Los pilotos de altura
Los pilotos de altura Céspedes me dijo que había encontrado un piloto excelente. Cuando le vi me quedé sorprendido: era Hertz, el reclutador de falsas tripulaciones de Nueva Orleans, el amigo del Vizconde. Hertz estaba muy variado; tenía unas placas rojas en la cara, muy feas, y una pierna que le renqueaba. Algún engañado por él le había herido en la pierna de un tiro.
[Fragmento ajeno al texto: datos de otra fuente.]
(* --------------------------------------------------------------------- *)

Lemma written_ok_app (a b : list (event Packet)) :
  written_ok (a ++ b) = written_ok a ++ written_ok b.
Proof.
  induction a as [|e a IH]; [reflexivity|].
  destruct e as [p ok|r|n|l|p [|]| |st|ns]; simpl; rewrite IH; reflexivity.
Qed.

Lemma count_popped_length (evs : list (event Packet)) :
  count (@is_item_popped _) evs = length (popped_items evs).
Proof.
  unfold count. induction evs as [|e evs IH]; [reflexivity|].
  destruct e as [p ok|[p|]|n|l|p ok| |st|ns]; simpl; rewrite ?IH; reflexivity.
Qed.

Lemma count_ok_length (evs : list (event Packet)) :
  count (@is_ok_write _) evs = length (written_ok evs).
Proof.
  unfold count. induction evs as [|e evs IH]; [reflexivity|].
  destruct e as [p ok|r|n|l|p [|]| |st|ns]; simpl; rewrite ?IH; reflexivity.
Qed.

(** Printed lines are no other kind of event. *)
Lemma prints_only (lines : list string) :
  written (map (@EPrint Packet) lines) = [] /\
  written_ok (map (@EPrint Packet) lines) = [] /\
  popped_items (map (@EPrint Packet) lines) = [] /\
  forallb (fun e => negb (is_failed_write e)) (map (@EPrint Packet) lines)
    = true /\
  forallb (fun e => negb (is_transport e)) (map (@EPrint Packet) lines)
    = true /\
  count (@is_print Packet) (map (@EPrint Packet) lines) = length lines.
Proof.
  unfold count. induction lines as [|l lines IH]; simpl; [auto 10|].
  destruct IH as (H1 & H2 & H3 & H4 & H5 & H6). rewrite H6. auto 10.
Qed.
Él me conoció en seguida y me dijo que la vida se le había hecho imposible en Nueva Orleans.
Yo indiqué al señor Céspedes la clase de oficio que tenía Hertz en los Estados Unidos, pero el armador no le concedió a aquello mucha importancia. Yo le dije: «Está bien. A mí nada me importa». Acepté a Hertz con la idea de vigilarle constantemente.
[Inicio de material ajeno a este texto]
Definition call_axios (request : Request.t) : Outcome ApiResult.t :=
  match axios h request with
  | inl response =>
      Resolved {| ApiResult.success := true;
                  ApiResult.status := Response.status response;
                  ApiResult.headers := Response.headers response;
                  ApiResult.data := Response.data response |}
  | inr error =>
      let text := if Js.truthy (statusText error) then statusText error
                  else axios_message error in
      Rejected (ApiRequestFailed (Js.to_string text))
  end.

Definition fetchApiData (sourceName endpoint method : string)
    (params body : JsVal) : M ApiResult.t :=
  do dataSource <- resolve sourceName "api" NotApi;
  do request <- settle (api_request dataSource endpoint method params body);
  settle (call_axios request).

(** *** Delimited-file connector *)

(** [Object.entries(filter).every(([key, value]) => row[key] === value)] *)
Definition matches (filter : JsVal) (row : Row) : bool :=
  forallb (fun entry => Js.strict_eq (member (JObj row) (fst entry)) (snd entry))
          (Js.entries filter).

(** Whether the handler pushes [row] onto [records]. *)
Definition keeps (filter : JsVal) (row : Row) : bool :=
  if Js.truthy filter then matches filter row else true.
(** * SentimentRNN: the preprocessing and batching code of [Sentiment_RNN.ipynb]

    A shallow embedding of the notebook's data pipeline: text cleaning,
    vocabulary construction, integer encoding of reviews and labels, the
    zero-length filter, the 200-column feature matrix, the
    train/validation/test split and the [get_batches] generator.

    Conventions.
    - A Python [str] is a [string]; a character is an [ascii], read as the
      code point of the same number (0..255).
    - A Python [list] and a one-dimensional numpy array are a [list]; the
      two-dimensional array [features] is a list of rows.
    - Word ids and labels are [nat]; slice bounds, range bounds and
      [batch_size] are [Z], since their sign matters to Python.
    - [Counter] is an association list in insertion order (the iteration
      order of a CPython 3.6+ dict); [vocab_to_int] is a [gmap].
    - A Python [float] is a binary64 [spec_float].
    - Code that can raise returns a [result]. *)

From Stdlib Require Import ZArith String Ascii List Lia.
From Stdlib Require Import Floats.SpecFloat.
From stdpp Require Import gmap strings list fin_maps sorting.

Local Open Scope nat_scope.

#[local] Set Warnings "-clear-no-such-hyp".

(** ** Exceptions *)

Inductive exn : Type :=
  | KeyError (word : string)
  | IndexError
  | ZeroDivisionError
  | OverflowError
  | ValueError.

Inductive result (A : Type) : Type :=
  | Ok (a : A)
  | Raise (e : exn).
Como el capitán general de la isla de Cuba había ordenado por entonces que no saliera de La Habana ningún buque para las costas de África, los comerciantes negreros decidieron mandar sus barcos a Cabañas, en donde se formó una colonia negrera de alto bordo. Céspedes determinó mandar La Clemencia a Cabañas en lastre. De segundo piloto tomé a un catalán, Soler, y de tercero, a un andaluz, Casado. En Cabañas comenzaron a estibar las pipas de la aguada.